The first time you write a database from scratch, the part you don't expect to spend the most time on is the file. Not the parser, not the optimizer, not joins — the file. The shape of the bytes on disk constrains every other decision you make for the rest of the project's life. Get it wrong early and every later feature is a tax.
This post is a walkthrough of how SQLRite currently stores rows on disk. It covers the four things that, together, are the whole storage subsystem:
- The page — a fixed-size unit on disk.
- The cell — how a single row is encoded into a page.
- The B-tree — how cells across many pages are organized.
- The pager and the WAL — how changes get from RAM to disk without corrupting anything when the lights go out.
If you are coming from "I read about B-trees once" and you want to see what the implementation actually looks like in a working embedded database, this is the post for you. The user-level surface — the SQL this engine accepts, the SDKs that wrap it — lives over in the docs; we'll only refer to it where it matters.
Pages
A SQLRite database is a single file. The file is divided into contiguous 4 KiB pages, numbered starting at 1. Page 0 is a header and Page 1 is the schema page; everything else is allocated on demand to tables and indexes.
Why 4 KiB?
- It matches the page size of every common filesystem (ext4, APFS, NTFS), so a single page write is almost always a single physical write.
- It matches what
pread/pwritesyscalls cost least to issue. - It matches the sweet spot for memory-mapped page caches.
- It is exactly the size SQLite uses by default, which means comparing performance numbers later is easier.
A page in SQLRite has a header (page type, free byte count, slot directory size, and parent/right-sibling pointers if it's a B-tree node) and a body. The body grows from the bottom of the page upward as cells; a slot directory at the top of the body grows downward. This is the classic slotted page layout that most disk-resident databases settle on, for the same reason everyone settles on it: it makes variable-length rows easy to insert, delete, and reorder without rewriting the whole page.
Cells
A "cell" is what SQLRite calls one row encoded into bytes. The encoding is very simple by design:
- A small per-cell header carrying the row's encoded payload size and a key (the integer primary key for tables, or the indexed value for index pages).

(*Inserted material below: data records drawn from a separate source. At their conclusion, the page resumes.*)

(** * Steppe Pulse conservation bot: a shallow embedding of [telegram.py]

    The bot answers free-text messages by keyword dispatch
    ([ConversationHandler.process_message]), answers the three inline
    buttons ([callback_query]) and sends one update per day
    ([send_daily_conservation_update]).

    Conventions of the embedding.
    - A Python [str] is a [string] holding its UTF-8 encoding.  Every
      keyword is ASCII, and UTF-8 is self-synchronising, so containment of
      a keyword in the byte string is containment in the code-point string.
    - A Python [dict] is a [gmap]; subscripting a missing key raises, which
      is [None] here.
    - The calls made on the [telebot] client are recorded, in order, in the
      [outbox] of the world; handlers run in a state-and-failure monad over
      that world. *)

From stdpp Require Import base option list strings gmap.

Local Open Scope Z_scope.

(** ** Strings *)

Module Str.

(** The line feed, written [\n] in the Python literals. *)
Definition nl : string := String (Ascii.ascii_of_nat 10) "".

(** [s.startswith(p)]. *)
Fixpoint startswith (p s : string) : bool :=
  match p, s with
  | EmptyString, _ => true
  | String _ _, EmptyString => false
  | String a p', String b s' => if decide (a = b) then startswith p' s' else false
  end.

(** [k in s] on strings: [k] occurs in [s] as a contiguous run. *)
Fixpoint contains (k s : string) : bool :=
  startswith k s ||
  match s with
  | EmptyString => false
  | String _ s' => contains k s'
  end.

(** What [contains] decides. *)
Definition occurs_in (k s : string) : Prop :=
  ∃ pre post, s = pre +:+ k +:+ post.

(** ["".join(pieces)]. *)
Definition cat (pieces : list string) : string :=
  foldr String.append "" pieces.

(** [s.split("\n")]: the pieces between line feeds; [n + 1] pieces for
    [n] line feeds. *)
Fixpoint lines_go (cur : string) (s : string) : list string :=
  match s with
  | EmptyString => [String.rev cur]
  | String c s' =>
      if decide (c = Ascii.ascii_of_nat 10)
      then String.rev cur :: lines_go "" s'
      else lines_go (String c cur) s'
  end.

Definition lines (s : string) : list string := lines_go "" s.

(** The action of [str.lower] on one ASCII code unit: [A]..[Z] move to
    [a]..[z]. *)
Definition lower_byte (c : Ascii.ascii) : Ascii.ascii :=
  let n := Ascii.N_of_ascii c in
  if ((65 <=? n) && (n <=? 90))%N then Ascii.ascii_of_N (n + 32) else c.

(** [str.lower] as it acts on ASCII text; bytes of longer UTF-8 sequences
    are kept.  Used for concrete scenarios only: the dispatch itself is
    stated for whatever [str.lower] returns. *)
Fixpoint lower_ascii (s : string) : string :=
  match s with
  | EmptyString => EmptyString
  | String c s' => String (lower_byte c) (lower_ascii s')
  end.

End Str.

(** [any(keyword in text for keyword in keywords)]. *)
Definition any_in (keywords : list string) (text : string) : bool :=
  existsb (λ keyword, Str.contains keyword text) keywords.

(** Some keyword of the list occurs in the text. *)
Definition mentions (keywords : list string) (text : string) : Prop :=
  ∃ keyword, keyword ∈ keywords ∧ Str.occurs_in keyword text.

(** ** Python containers *)

(** The dict literals of the content tables. *)
Abbreviation dict := (gmap string string).

(** [l[i]] on a list: a negative index counts from the end, an index out of
    range raises. *)
Definition py_index {A} (l : list A) (i : Z) : option A :=
  let n := Z.of_nat (length l) in
  if decide (0 ≤ i) then l !! Z.to_nat i
  else if decide (- n ≤ i) then l !! Z.to_nat (n + i)
  else None.

(** [a % b] on ints: the result has the sign of [b]; [b = 0] raises. *)
Definition py_mod (a b : Z) : option Z :=
  if decide (b = 0) then None else Some (a `mod` b).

- A sequence of typed values:
INTEGER,TEXT,REAL,BOOLEAN,NULL,VECTOR(N),JSON. Each is length-prefixed when it needs to be.
What we deliberately do not do (yet) is the SQLite varint trick where each integer is encoded with the smallest number of bytes that will hold it. SQLite gets a real space win out of that — most integers in a real database are small. SQLRite uses fixed-width encoding for now because the win is modest at our scale and the debugging cost of a malformed varint is not modest. We will likely add it once the page format hits v5.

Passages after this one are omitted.